Néanmoins, une teneur trop élevée en Cr engendre la formation d’un trop grand nombre de carbures aux joints de grains et favorise la formation de phases TCP lors d’exposition de longue durée à haute température [4],[6].

Le molybdène et le tungstène

Le Mo et le W sont ajoutés principalement pour durcir la matrice γ. Leurs diamètres atomiques respectifs étant bien supérieurs à celui du Cr, leur effet durcissant est plus efficace pour une teneur identique. De plus, leurs coefficients de diffusion dans le Ni sont inférieurs à celui du Cr, ce qui fait que leur effet durcissant se maintient à plus haute température que celui du Cr [4]. Ils améliorent également le temps à rupture en fluage de l’alliage et la limite d’élasticité en traction [37] (Tableau 1-5) ainsi que la résistance à l’oxydation dans certains alliages [4].

Le Mo et le W ont tendance à augmenter la température de solvus de la phase γ’ (Figure 1-24 avec le Mo comme exemple). Le Mo augmenterait également le paramètre de maille de la phase γ et, dans une moindre mesure, de la phase γ’, entraînant une augmentation de la valeur absolue du désaccord paramétrique, ce qui se traduit par un durcissement plus prononcé de l’alliage [38].

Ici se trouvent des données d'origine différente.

Lemma FunctionAST_codegen_existing P body s F :
  lookup_function (getName P) (TheModule s) = Some F ->
  FunctionAST_codegen (mkFunctionAST (Some P) (Some body)) s =
    match codegen body (CG_entered s F) with
    | Some (Some RetVal, s2) => Some (Some (handle F), CG_built s2 (Ret RetVal))
    | Some (None, s2) => Some (None, CG_erased s2 F)
    | None => None
    end.
Proof.
  intros HF. unfold FunctionAST_codegen, bind, deref, getFunction; simpl.
  rewrite HF. unfold ret, enter_block, reset_NamedValues; simpl.
  fold (with_block F). fold (CG_entered s F).
  destruct (codegen body (CG_entered s F)) as [[[V|] s2]|]; reflexivity.
Qed.

Lemma PrototypeAST_codegen_creates P s :
  exists s',
    PrototypeAST_codegen P s = Some (Some (CG_created P s), s') /\
    (exists F0, handle F0 = allocated s /\
       TheModule s' = update_function (CG_created P s) (TheModule s ++ [F0])) /\
    allocated s' = S (allocated s) /\
    NamedValues s' = NamedValues s /\ InsertPoint s' = InsertPoint s /\
    built s' = built s /\ out s' = out s.
Proof.
  unfold PrototypeAST_codegen, bind, Function_Create, CG_created.
  destruct (createValueName _ _ _ _) as [Name' LU']; simpl.
  eexists. split; [reflexivity|]. simpl.
  split; [|repeat split].
  eexists. split; [|reflexivity]. reflexivity.
Qed.

Lemma FunctionAST_codegen_new P body s :
  lookup_function (getName P) (TheModule s) = None ->
  exists s1,
    PrototypeAST_codegen P s = Some (Some (CG_created P s), s1) /\
    FunctionAST_codegen (mkFunctionAST (Some P) (Some body)) s =
      match codegen body (CG_entered s1 (CG_created P s)) with
      | Some (Some RetVal, s2) =>
          Some (Some (allocated s), CG_built s2 (Ret RetVal))
      | Some (None, s2) => Some (None, CG_erased s2 (CG_created P s))
      | None => None
      end.
Proof.
  intros HF. destruct (PrototypeAST_codegen_creates P s) as [s1 [HP _]].
  exists s1. split; [exact HP|].
  unfold FunctionAST_codegen, bind, deref, getFunction; simpl.
  rewrite HF, HP. unfold ret, enter_block, reset_NamedValues; simpl.
  unfold CG_entered, CG_erased, CG_built, with_block, keeps_other; simpl.
  destruct (codegen body _) as [[[V|] s2]|]; reflexivity.
Qed.

(** [after_extern_foo] and [after_extern_foo2] are what lowering the
    prototypes leaves. *)
Example extern_foo_lowered :
  PrototypeAST_codegen (mkPrototypeAST "foo" ["a"]) init =
    Some (Some declared_foo, after_extern_foo) /\
  PrototypeAST_codegen (mkPrototypeAST "foo" ["a"; "b"]) init =
    Some (Some declared_foo2, after_extern_foo2).
Proof. split; reflexivity. Qed.

(** ** C5 — the two sides of a binary expression *)

(** C5 as stated fails: when the left-hand side fails, the state is not the
    one the left-hand side left, because the right-hand side has been
    lowered too.  In [x + y] with no variable in scope both operands print
    their diagnostic. *)
Lemma BinaryExprAST_codegen_no_short_circuit :
  ~ (forall (Op : ascii) (l r : ExprAST) (s s1 : state),
       codegen l s = Some (None, s1) ->
       codegen (BinaryExprAST Op (Some l) (Some r)) s = Some (None, s1)).
Proof.
  intros H.
  specialize (H "+"%char (VariableExprAST "x") (VariableExprAST "y") init
                _ eq_refl).
  apply (f_equal (fun o => match o with
                           | Some (_, s) => out s
                           | None => []
                           end)) in H.
  vm_compute in H. discriminate H.
Qed.

(** C5, amended.  [BinaryExprAST::codegen] lowers the left-hand side, then
    the right-hand side in the state the left-hand side left, whether or not
    the left-hand side failed; only then does it return failure if either
    side failed, and otherwise emit the operation. *)
Theorem BinaryExprAST_codegen_lowers_both_sides
    (Op : ascii) (l r : ExprAST) (s s1 s2 : state) (L R : option Value) :
  codegen l s = Some (L, s1) ->
  codegen r s1 = Some (R, s2) ->
  codegen (BinaryExprAST Op (Some l) (Some r)) s =
    match L, R with
    | Some L, Some R => codegen_binop Op L R s2
    | _, _ => Some (None, s2)
    end.
Proof.
  intros HL HR. simpl. unfold bind. rewrite HL, HR.
  destruct L, R; reflexivity.
Qed.

Lemma BinaryExprAST_codegen_lowers_both_sides_witness :
  exists s1 s2,
    codegen (VariableExprAST "x") init = Some (None, s1) /\
    codegen (VariableExprAST "y") s1 = Some (None, s2) /\
    codegen (BinaryExprAST "+" (Some (VariableExprAST "x"))
                               (Some (VariableExprAST "y"))) init =
      Some (None, s2) /\
    out s1 = ["Log Error: Unkown variable name!"] /\
    out s2 = ["Log Error: Unkown variable name!";
              "Log Error: Unkown variable name!"].
Proof.
  eexists. eexists.
  split; [reflexivity|]. split; [reflexivity|].
  split; [|split; reflexivity].
  exact (BinaryExprAST_codegen_lowers_both_sides "+" (VariableExprAST "x")
           (VariableExprAST "y") init _ _ None None eq_refl eq_refl).
Defined.
(** * markov_model.py: a Markov model of order k over a text

    Shallow embedding of the class [MarkovModel] of [src/markov_model.py]
    and the properties of its construction, accessors, sampler, generator
    and repair routine.

    Conventions of the embedding:
    - a Python [str] is a [list ascii]; a one-character string (the result of
      [s[i]]) is a list of length one, as in Python, where characters are
      strings too;
    - a Python [dict] is an association list in insertion order (the order
      [list(d.keys())] enumerates, which the code depends on in
      [replace_unknown] and [rand]);
    - exceptions are the [Err] results of type [result];
    - the order [k] is a natural number: what Python does with a negative
      order is outside the embedding;
    - the quotients [cal1 / cal2] are exact rationals of [Q] (Python computes
      them in binary floating point, which is not modelled);
    - randomness is a finite distribution: a list of weighted outcomes. *)

From Stdlib Require Import String Ascii List Arith ZArith QArith Lia Bool.
Import ListNotations.

Local Open Scope nat_scope.

(** ** Python values *)

Definition str := list ascii.

(** String literals of the development. *)
Definition py (s : string) : str := list_ascii_of_string s.

Fixpoint str_eqb (a b : str) : bool :=
  match a, b with
  | [], [] => true
  | x :: a', y :: b' => Ascii.eqb x y && str_eqb a' b'
  | _, _ => false
  end.

(** The exceptions the class can raise.  [InvalidKgramLength] and
    [UnknownKgram] are the two [ValueError]s raised explicitly by the
    accessors and by [rand]; the others are raised by Python itself. *)
Inductive exn : Type :=
| InvalidKgramLength   (* ValueError('kgram ... not of length k') *)
| UnknownKgram         (* ValueError('Unknown kgram ...') *)
| KeyError             (* d[key] on a missing key *)
| IndexError           (* s[i] out of range, choice of an empty sequence *)
| ZeroDivisionError    (* a / 0 *)
| ValueError.          (* max of an empty sequence *)

Inductive result (A : Type) : Type :=
| Ok (a : A)
| Err (e : exn).
Arguments Ok {A} a.
Arguments Err {A} e.

Definition rbind {A B} (r : result A) (f : A -> result B) : result B :=
  match r with
  | Ok a => f a
  | Err e => Err e
  end.

Declare Scope result_scope.
Delimit Scope result_scope with result.
Notation "x <- r ;; k" := (rbind r (fun x => k))
  (at level 61, r at next level, right associativity) : result_scope.

(** [s[i]] for a non-negative index. *)
Definition getitem {A} (s : list A) (i : nat) : result (list A) :=
  match nth_error s i with
  | Some x => Ok [x]
  | None => Err IndexError
  end.

(** [l[i]] for a list of values. *)
Definition getelem {A} (l : list A) (i : nat) : result A :=
  match nth_error l i with
  | Some x => Ok x
  | None => Err IndexError
  end.

(** Python's normalisation of a slice bound [x] for a sequence of length
    [n]: a negative bound counts from the end, and bounds are clamped. *)
Definition slice_bound (n : nat) (x : Z) : nat :=
  let y := if (x <? 0)%Z then (x + Z.of_nat n)%Z else x in
  Z.to_nat (Z.min (Z.of_nat n) (Z.max 0 y)).

(** [s[lo:hi]]. *)
Definition slice {A} (s : list A) (lo hi : Z) : list A :=
  let l := slice_bound (length s) lo in
  let h := slice_bound (length s) hi in
  firstn (h - l) (skipn l s).

(** The [k] symbols of [W] from position [b]: [W[b:b+k]]. *)
Definition window (W : str) (b k : nat) : str := firstn k (skipn b W).

(** [s.replace(old, new, 1)] for a one-character [old]. *)
Fixpoint replace_first (s : str) (old : ascii) (new : str) : str :=
  match s with
  | [] => []
  | c :: s' => if Ascii.eqb c old then new ++ s' else c :: replace_first s' old new
  end.

(** ** Dictionaries in insertion order *)

Definition dict (V : Type) := list (str * V).

Definition keys {V} (d : dict V) : list str := map fst d.
Definition values {V} (d : dict V) : list V := map snd d.

Fixpoint lookup {V} (key : str) (d : dict V) : option V :=
  match d with
  | [] => None
  | (k', v) :: d' => if str_eqb key k' then Some v else lookup key d'
  end.

(** [key in d] *)
Definition mem {V} (key : str) (d : dict V) : bool :=
  match lookup key d with Some _ => true | None => false end.

(** [d[key] = v]: an existing key keeps its place, a new one goes last. *)
Fixpoint setitem {V} (key : str) (v : V) (d : dict V) : dict V :=
  match d with
  | [] => [(key, v)]
  | (k', v') :: d' =>
      if str_eqb key k' then (key, v) :: d' else (k', v') :: setitem key v d'
  end.

(** ** The class *)

Definition table := dict (dict nat).

Record MarkovModel : Type := mkModel { _k : nat; _st : table }.

(** One iteration of the loop of [__init__]. *)
Definition init_body (k : nat) (newtxt : str) (st : table) (count : nat)
  : result table :=
  (let hold := slice newtxt (Z.of_nat count) (Z.of_nat (k + count)) in
   c <- getitem newtxt (k + count) ;;
   match lookup hold st with
   | Some inner =>
       match lookup c inner with
       | Some n => Ok (setitem hold (setitem c (n + 1) inner) st)
       | None => Ok (setitem hold (setitem c 1 inner) st)
       end
   | None => Ok (setitem hold (setitem c 1 []) st)
   end)%result.

(** [for i in range(lo, lo + n): st = body(st, i)], stopping at the first
    exception. *)
Definition for_range {S} (lo n : nat) (body : S -> nat -> result S) (s0 : S)
  : result S :=
  fold_left (fun acc i => rbind acc (fun s => body s i)) (seq lo n) (Ok s0).

(** [MarkovModel(text, k)] *)
Definition init (text : str) (k : nat) : result MarkovModel :=
  (let newtxt := text ++ slice text 0 (Z.of_nat k) in
   let size := length newtxt in
   st <- for_range 0 (size - k) (init_body k newtxt) [] ;;
   Ok (mkModel k st))%result.

Definition order (self : MarkovModel) : nat := _k self.

Definition kgram_freq (self : MarkovModel) (kgram : str) : result nat :=
  if negb (_k self =? length kgram) then Err InvalidKgramLength
  else match lookup kgram (_st self) with
       | Some inner => Ok (list_sum (values inner))
       | None => Ok 0
       end.
(** * A model of [src/data_cleaning.py] and the properties of its cleaning stages

    The script cleans a sales table with pandas in three stages,
    [clean_column_names], [handle_missing_values] (which calls
    [_to_numeric_clean]) and [remove_invalid_rows].  This file gives
    the pandas objects the script touches a small executable model and
    states, stage by stage, what the code guarantees.

    Conventions of the model.
    - Text is a [string] of ASCII characters; a character above 127 is
      kept as it is and counts neither as whitespace nor as a letter.
    - A float is a binary64, kept as the decimal [mant * 10 ^ expo] of
      its value, or an infinity.  What the code computes in floating
      point is rounded to the nearest binary64, ties to even; text is
      read as the parser of pandas before 3.0 reads it, which is not
      always the nearest binary64, and a literal beyond the range of
      float64 is a parse error there, not an infinity.  The sign of a
      zero is not kept.
    - An integer column is an [int64] or a [uint64] column of unbounded
      integers; the code puts only integers of the range in one.  The
      cast of a float beyond the range of [int64] gives the smallest
      [int64], as it does on x86-64.
    - A missing cell (the NaN that [read_csv] leaves for an empty field,
      and the [pd.NA] the script assigns) is one marker, whose text form
      is the one of NaN.
    - A [DataFrame] is an object in a store: [df[col] = v] updates the
      object in place, while [rename], boolean indexing, [copy] and
      [reset_index] build a new object.
    - The guarantees are stated for well-formed tables ([wf]): no label
      twice, every column as long as the index.  A label that two
      columns carry selects a table and not a Series; the model gives
      it the [AttributeError] of the attribute access that follows in
      [clean_column_names] and [_to_numeric_clean]. *)

From Stdlib Require Import ZArith Ascii String List Bool Lia.
From Stdlib Require Import Sorting.Sorted Sorting.Permutation.
From Stdlib Require Import Numbers.DecimalString.
From Stdlib Require Numbers.DecimalN.
From stdpp Require Import base option list strings.

Local Open Scope string_scope.
Local Open Scope Z_scope.

(** ** Characters and text *)

Module Text.

Definition code (c : ascii) : N := N_of_ascii c.

(** Python's [str.isspace] on one ASCII character, which is also what
    [\s] matches: TAB, LF, VT, FF, CR, FS, GS, RS, US and the space. *)
Definition py_isspace (c : ascii) : bool :=
  let n := code c in
  ((9 <=? n) && (n <=? 13) || (28 <=? n) && (n <=? 32))%N.

(** C's [isspace] as the number parser of pandas uses it. *)
Definition c_isspace (c : ascii) : bool :=
  let n := code c in
  ((9 <=? n) && (n <=? 13) || (n =? 32))%N.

Le Mo est en général ajouté en concentration supérieure à celle du W car ce dernier est plus lourd que le Mo. En revanche, une légère substitution du Mo par le W améliore la stabilité de l’alliage car le W empêche la formation de carbures et de phases TCP riches en Mo [1].

31 Tableau 1-5 : Effet de la teneur en Mo et en W sur la durée de vie à rupture en traction

(704 °C / 552MPa) d’un alliage basé sur la composition du 718Plus [37]

Mo (% at.) W (% at.) Durée de vie à

rupture (heures) 0 0 29,3 0 4 0,4 0 6 141,2 2,9 0 113,1 2,9 1 154,7 2,9 2,3 138,3

Figure 1-24 : Influence de la teneur en Mo sur la température de solvus de la phase γ’ [39]

Le fer

Le Fe a pour rôle principal de renforcer la matrice γ par effet de solution solide, en remplacement du Co pour diminuer les coûts. Des calculs thermodynamiques prédisent que le Co et le Fe ont le même effet sur un superalliage base nickel : ils augmentent légèrement la fraction volumique de précipités de phase γ’, entrainent la précipitation de phases TCP (phase σ pour le Co et phases de Laves pour le Fe). Les estimations des paramètres de maille indiquent que le Co, contrairement au Fe, augmente la valeur absolue du désaccord paramétrique γ/γ’ [37].

Expérimentalement, il a été prouvé que le Fe peut avoir un effet néfaste sur les propriétés mécaniques car il est responsable de la formation des phases de Laves et autres phases TCP, mais il semble également favoriser la formation des phases η et δ [1,30].